------ Data ------

Lemma config_inv_initial s : initial s → config_inv s.
Proof.
  intros (cloud0 & snap & pinfo & sinfo & path & now & Hlen & ->).
  destruct (construct_cases cloud0 snap pinfo sinfo path now)
    as [(_ & _ & Hreq & Hmiss & _)|(_ & Hreq & Hmiss & _)];
    destruct (construct_fresh cloud0 snap pinfo sinfo path now)
      as (_ & _ & _ & _ & _ & _ & _ & _ & _ & Hatt).
  - constructor; rewrite ?Hreq, ?Hmiss; simpl; [lia|lia|done].
  - destruct (missing_blocks_exact cloud0 snap pinfo sinfo Hlen) as [Hex Hk].
    pose proof (filter_split_length
      (is_known (CalculateKnownBlocks cloud0 snap pinfo sinfo)) (Blocks sinfo)).
    constructor; rewrite ?Hreq, ?Hmiss; [|by rewrite total_blob_requests|done].
    rewrite total_block_requests, Hex. lia.
Qed.

Lemma config_inv_step l s s' : config_inv s → Step l s s' → config_inv s'.
Proof.
  intros [Hb Hp Ha] HS. apply Step_same_config in HS as [].
  constructor; congruence.
Qed.

Lemma progress_inv_initial s : initial s → progress_inv s.
Proof.
  intros (cloud0 & snap & pinfo & sinfo & path & now & Hlen & ->).
  destruct (construct_fresh cloud0 snap pinfo sinfo path now)
    as (Hc & Hf & Hpd & Hbd & Hidx & Hip & Hresp & Hch & Hiss & Hatt).
  remember (construct cloud0 (Some snap) pinfo sinfo path now) as s eqn:Hs.
  clear Hs.
  constructor; unfold blocks_reachable, blob_reachable, undispatched;
    rewrite ?Hch, ?Hf, ?Hpd, ?Hbd, ?Hidx, ?drop_0; simpl; try lia.
  constructor.
Qed.

Lemma reachable_progress s : reachable s → progress_inv s ∧ config_inv s.
Proof.
  apply (reachable_invariant (fun s => progress_inv s ∧ config_inv s)).
  - intros s0 H0. split; [by apply progress_inv_initial|by apply config_inv_initial].
  - intros l s1 s2 [H1 H2] HS. split;
      [by eapply progress_inv_step|by eapply config_inv_step].
Qed.

(** ** The ceiling on requests in progress *)

Lemma after_failure_nonneg c : 0 ≤ after_failure c.
Proof. unfold after_failure. destruct (chain_pc c); lia. Qed.

Ltac slots_arith s :=
  match goal with
  | Hc : chains s !! ?i = Some ?c, Hpc : chain_pc ?c = _ |- _ =>
      pose proof (total_lookup_le after_failure _ _ _ after_failure_nonneg Hc);
      rewrite ?(total_insert _ _ _ _ _ Hc);
      set (TI := total in_flight (chains s)) in *;
      set (TA := total after_failure (chains s)) in *;
      unfold in_flight, after_failure, with_pc, set_response in *;
      simpl in *; rewrite ?Hpc in *; simpl in *;
      destruct (mFailed s); simpl in *;
      try lia
  end.

Lemma slots_inv_step l s s' : slots_inv s → Step l s s' → slots_inv s'.
Proof.
  intros [He Hl Hc] HS.
  destruct HS; constructor; simpl; try done.
  all: split_ifs.
  all: try (by slots_arith s).
  all: rewrite ?total_app; unfold WantsNextRequest, MAX_CONCURRENT_REQUESTS in *;
    simpl; destruct (mFailed s), (mCancelled s); simpl in *; try done; try lia.
  all: change (in_flight (new_chain request)) with 1;
    change (after_failure (new_chain request)) with 0; lia.
Qed.
(** * glean_server.py: the chat tool of the Glean MCP server

    A shallow embedding of [src/glean_server.py].  The decoded response of
    the remote service is untyped JSON, inspected by duck typing; the Python
    operations the code applies to it ([in], subscripting, iteration,
    [str.join], truthiness) are modelled on every JSON value, with the
    exceptions the interpreter raises.  The network is an oracle from the
    request to its outcome, and the requests issued are recorded in a trace. *)

From Stdlib Require Import List String Ascii ZArith Bool Lia DecimalString.
Import ListNotations.
Local Open Scope string_scope.
Local Open Scope Z_scope.

(** ** Decoded JSON values (what [response.json()] returns) *)

#[local] Set Warnings "-register-all".

Inductive json : Type :=
| JNull
| JBool (b : bool)
| JInt (n : Z)
| JFloat (m e : Z)   (* the float m * 2^e; the code only tests it for zero *)
| JStr (s : string)
| JArr (items : list json)
| JObj (fields : list (string * json)).

(** A Python dict is kept as its items in insertion order. *)
Fixpoint dict_get (key : string) (fields : list (string * json)) : option json :=
  match fields with
  | [] => None
  | (k, v) :: rest => if String.eqb k key then Some v else dict_get key rest
  end.

Definition dict_has (key : string) (fields : list (string * json)) : bool :=
  match dict_get key fields with Some _ => true | None => false end.

(** ** Exceptions *)

Inductive ErrorCode := INVALID_PARAMS | INTERNAL_ERROR.

Record ErrorData := mkErrorData { code : ErrorCode; message : string }.

Inductive exn : Type :=
| McpError (e : ErrorData)
| GleanAPIError (msg : string) (status_code : option Z)
| TimeoutException (text : string)      (* httpx.TimeoutException *)
| RequestError (text : string)          (* any other httpx.RequestError *)
| HTTPStatusError (text : string)       (* httpx.HTTPStatusError *)
| JSONDecodeError (text : string)       (* json.JSONDecodeError *)
| TypeError (text : string)
| KeyError (key : string).

(** [str(e)] *)
Definition str_exn (e : exn) : string :=
  match e with
  | McpError d => message d
  | GleanAPIError msg _ => msg
  | TimeoutException t | RequestError t | HTTPStatusError t
  | JSONDecodeError t | TypeError t => t
  | KeyError k => "'" ++ k ++ "'"
  end.

Inductive result (A : Type) : Type :=
| Return (a : A)
| Raise (e : exn).
Arguments Return {A} a.
Arguments Raise {A} e.

Definition bind {A B} (r : result A) (k : A -> result B) : result B :=
  match r with
  | Return a => k a
  | Raise e => Raise e
  end.

Notation "x <- c ;; k" := (bind c (fun x => k))
  (at level 61, c at next level, right associativity).

(** ** The Python operations applied to a decoded value *)

(** The texts of the interpreter's own exceptions are those of CPython 3.12;
    the statements below do not depend on their wording. *)

(** [type(x).__name__] *)
Definition type_name (x : json) : string :=
  match x with
  | JNull => "NoneType"
  | JBool _ => "bool"
  | JInt _ => "int"
  | JFloat _ _ => "float"
  | JStr _ => "str"
  | JArr _ => "list"
  | JObj _ => "dict"
  end.

(** [bool(x)] *)
Definition truthy (x : json) : bool :=
  match x with
  | JNull => false
  | JBool b => b
  | JInt n => negb (n =? 0)
  | JFloat m _ => negb (m =? 0)
  | JStr s => negb (String.eqb s "")
  | JArr items => match items with [] => false | _ => true end
  | JObj fields => match fields with [] => false | _ => true end
  end.

(** [x == s] for a str [s] *)
Definition eq_str (x : json) (s : string) : bool :=
  match x with
  | JStr t => String.eqb t s
  | _ => false
  end.

(** [sub in s] on two strs *)
Fixpoint substring_of (sub s : string) : bool :=
  if String.prefix sub s then true
  else match s with
       | EmptyString => false
       | String _ rest => substring_of sub rest
       end.

(** [key in x] *)
Definition py_in (key : string) (x : json) : result bool :=
  match x with
  | JObj fields => Return (dict_has key fields)
  | JArr items => Return (existsb (fun v => eq_str v key) items)
  | JStr s => Return (substring_of key s)
  | _ => Raise (TypeError ("argument of type '" ++ type_name x ++ "' is not iterable"))
  end.

(** [x[key]] for a str [key] *)
Definition py_getitem (x : json) (key : string) : result json :=
  match x with
  | JObj fields =>
      match dict_get key fields with
      | Some v => Return v
      | None => Raise (KeyError key)
      end
  | JArr _ => Raise (TypeError "list indices must be integers or slices, not str")
  | JStr _ => Raise (TypeError "string indices must be integers, not 'str'")
  | _ => Raise (TypeError ("'" ++ type_name x ++ "' object is not subscriptable"))
  end.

------

Problem description: Exactly reproduce every line found in the records.

Result of this exercise:
Lemma config_inv_initial s : initial s → config_inv s.
Proof.
  intros (cloud0 & snap & pinfo & sinfo & path & now & Hlen & ->).
  destruct (construct_cases cloud0 snap pinfo sinfo path now)
    as [(_ & _ & Hreq & Hmiss & _)|(_ & Hreq & Hmiss & _)];
    destruct (construct_fresh cloud0 snap pinfo sinfo path now)
      as (_ & _ & _ & _ & _ & _ & _ & _ & _ & Hatt).
  - constructor; rewrite ?Hreq, ?Hmiss; simpl; [lia|lia|done].
  - destruct (missing_blocks_exact cloud0 snap pinfo sinfo Hlen) as [Hex Hk].
    pose proof (filter_split_length
      (is_known (CalculateKnownBlocks cloud0 snap pinfo sinfo)) (Blocks sinfo)).
    constructor; rewrite ?Hreq, ?Hmiss; [|by rewrite total_blob_requests|done].
    rewrite total_block_requests, Hex. lia.
Qed.

Lemma config_inv_step l s s' : config_inv s → Step l s s' → config_inv s'.
Proof.
  intros [Hb Hp Ha] HS. apply Step_same_config in HS as [].
  constructor; congruence.
Qed.

Lemma progress_inv_initial s : initial s → progress_inv s.
Proof.
  intros (cloud0 & snap & pinfo & sinfo & path & now & Hlen & ->).
  destruct (construct_fresh cloud0 snap pinfo sinfo path now)
    as (Hc & Hf & Hpd & Hbd & Hidx & Hip & Hresp & Hch & Hiss & Hatt).
  remember (construct cloud0 (Some snap) pinfo sinfo path now) as s eqn:Hs.
  clear Hs.
  constructor; unfold blocks_reachable, blob_reachable, undispatched;
    rewrite ?Hch, ?Hf, ?Hpd, ?Hbd, ?Hidx, ?drop_0; simpl; try lia.
  constructor.
Qed.

Lemma reachable_progress s : reachable s → progress_inv s ∧ config_inv s.
Proof.
  apply (reachable_invariant (fun s => progress_inv s ∧ config_inv s)).
  - intros s0 H0. split; [by apply progress_inv_initial|by apply config_inv_initial].
  - intros l s1 s2 [H1 H2] HS. split;
      [by eapply progress_inv_step|by eapply config_inv_step].
Qed.

(** ** The ceiling on requests in progress *)

Lemma after_failure_nonneg c : 0 ≤ after_failure c.
Proof. unfold after_failure. destruct (chain_pc c); lia. Qed.

Ltac slots_arith s :=
  match goal with
  | Hc : chains s !! ?i = Some ?c, Hpc : chain_pc ?c = _ |- _ =>
      pose proof (total_lookup_le after_failure _ _ _ after_failure_nonneg Hc);
      rewrite ?(total_insert _ _ _ _ _ Hc);
      set (TI := total in_flight (chains s)) in *;
      set (TA := total after_failure (chains s)) in *;
      unfold in_flight, after_failure, with_pc, set_response in *;
      simpl in *; rewrite ?Hpc in *; simpl in *;
      destruct (mFailed s); simpl in *;
      try lia
  end.

Lemma slots_inv_step l s s' : slots_inv s → Step l s s' → slots_inv s'.
Proof.
  intros [He Hl Hc] HS.
  destruct HS; constructor; simpl; try done.
  all: split_ifs.
  all: try (by slots_arith s).
  all: rewrite ?total_app; unfold WantsNextRequest, MAX_CONCURRENT_REQUESTS in *;
    simpl; destruct (mFailed s), (mCancelled s); simpl in *; try done; try lia.
  all: change (in_flight (new_chain request)) with 1;
    change (after_failure (new_chain request)) with 0; lia.
Qed.
(** * glean_server.py: the chat tool of the Glean MCP server

    A shallow embedding of [src/glean_server.py].  The decoded response of
    the remote service is untyped JSON, inspected by duck typing; the Python
    operations the code applies to it ([in], subscripting, iteration,
    [str.join], truthiness) are modelled on every JSON value, with the
    exceptions the interpreter raises.  The network is an oracle from the
    request to its outcome, and the requests issued are recorded in a trace. *)

From Stdlib Require Import List String Ascii ZArith Bool Lia DecimalString.
Import ListNotations.
Local Open Scope string_scope.
Local Open Scope Z_scope.

(** ** Decoded JSON values (what [response.json()] returns) *)

#[local] Set Warnings "-register-all".

Inductive json : Type :=
| JNull
| JBool (b : bool)
| JInt (n : Z)
| JFloat (m e : Z)   (* the float m * 2^e; the code only tests it for zero *)
| JStr (s : string)
| JArr (items : list json)
| JObj (fields : list (string * json)).

(** A Python dict is kept as its items in insertion order. *)
Fixpoint dict_get (key : string) (fields : list (string * json)) : option json :=
  match fields with
  | [] => None
  | (k, v) :: rest => if String.eqb k key then Some v else dict_get key rest
  end.

Definition dict_has (key : string) (fields : list (string * json)) : bool :=
  match dict_get key fields with Some _ => true | None => false end.

(** ** Exceptions *)

Inductive ErrorCode := INVALID_PARAMS | INTERNAL_ERROR.

Record ErrorData := mkErrorData { code : ErrorCode; message : string }.

Inductive exn : Type :=
| McpError (e : ErrorData)
| GleanAPIError (msg : string) (status_code : option Z)
| TimeoutException (text : string)      (* httpx.TimeoutException *)
| RequestError (text : string)          (* any other httpx.RequestError *)
| HTTPStatusError (text : string)       (* httpx.HTTPStatusError *)
| JSONDecodeError (text : string)       (* json.JSONDecodeError *)
| TypeError (text : string)
| KeyError (key : string).

(** [str(e)] *)
Definition str_exn (e : exn) : string :=
  match e with
  | McpError d => message d
  | GleanAPIError msg _ => msg
  | TimeoutException t | RequestError t | HTTPStatusError t
  | JSONDecodeError t | TypeError t => t
  | KeyError k => "'" ++ k ++ "'"
  end.

Inductive result (A : Type) : Type :=
| Return (a : A)
| Raise (e : exn).
Arguments Return {A} a.
Arguments Raise {A} e.

Definition bind {A B} (r : result A) (k : A -> result B) : result B :=
  match r with
  | Return a => k a
  | Raise e => Raise e
  end.

Notation "x <- c ;; k" := (bind c (fun x => k))
  (at level 61, c at next level, right associativity).

(** ** The Python operations applied to a decoded value *)

(** The texts of the interpreter's own exceptions are those of CPython 3.12;
    the statements below do not depend on their wording. *)

(** [type(x).__name__] *)
Definition type_name (x : json) : string :=
  match x with
  | JNull => "NoneType"
  | JBool _ => "bool"
  | JInt _ => "int"
  | JFloat _ _ => "float"
  | JStr _ => "str"
  | JArr _ => "list"
  | JObj _ => "dict"
  end.

(** [bool(x)] *)
Definition truthy (x : json) : bool :=
  match x with
  | JNull => false
  | JBool b => b
  | JInt n => negb (n =? 0)
  | JFloat m _ => negb (m =? 0)
  | JStr s => negb (String.eqb s "")
  | JArr items => match items with [] => false | _ => true end
  | JObj fields => match fields with [] => false | _ => true end
  end.

(** [x == s] for a str [s] *)
Definition eq_str (x : json) (s : string) : bool :=
  match x with
  | JStr t => String.eqb t s
  | _ => false
  end.

(** [sub in s] on two strs *)
Fixpoint substring_of (sub s : string) : bool :=
  if String.prefix sub s then true
  else match s with
       | EmptyString => false
       | String _ rest => substring_of sub rest
       end.

(** [key in x] *)
Definition py_in (key : string) (x : json) : result bool :=
  match x with
  | JObj fields => Return (dict_has key fields)
  | JArr items => Return (existsb (fun v => eq_str v key) items)
  | JStr s => Return (substring_of key s)
  | _ => Raise (TypeError ("argument of type '" ++ type_name x ++ "' is not iterable"))
  end.

(** [x[key]] for a str [key] *)
Definition py_getitem (x : json) (key : string) : result json :=
  match x with
  | JObj fields =>
      match dict_get key fields with
      | Some v => Return v
      | None => Raise (KeyError key)
      end
  | JArr _ => Raise (TypeError "list indices must be integers or slices, not str")
  | JStr _ => Raise (TypeError "string indices must be integers, not 'str'")
  | _ => Raise (TypeError ("'" ++ type_name x ++ "' object is not subscriptable"))
  end.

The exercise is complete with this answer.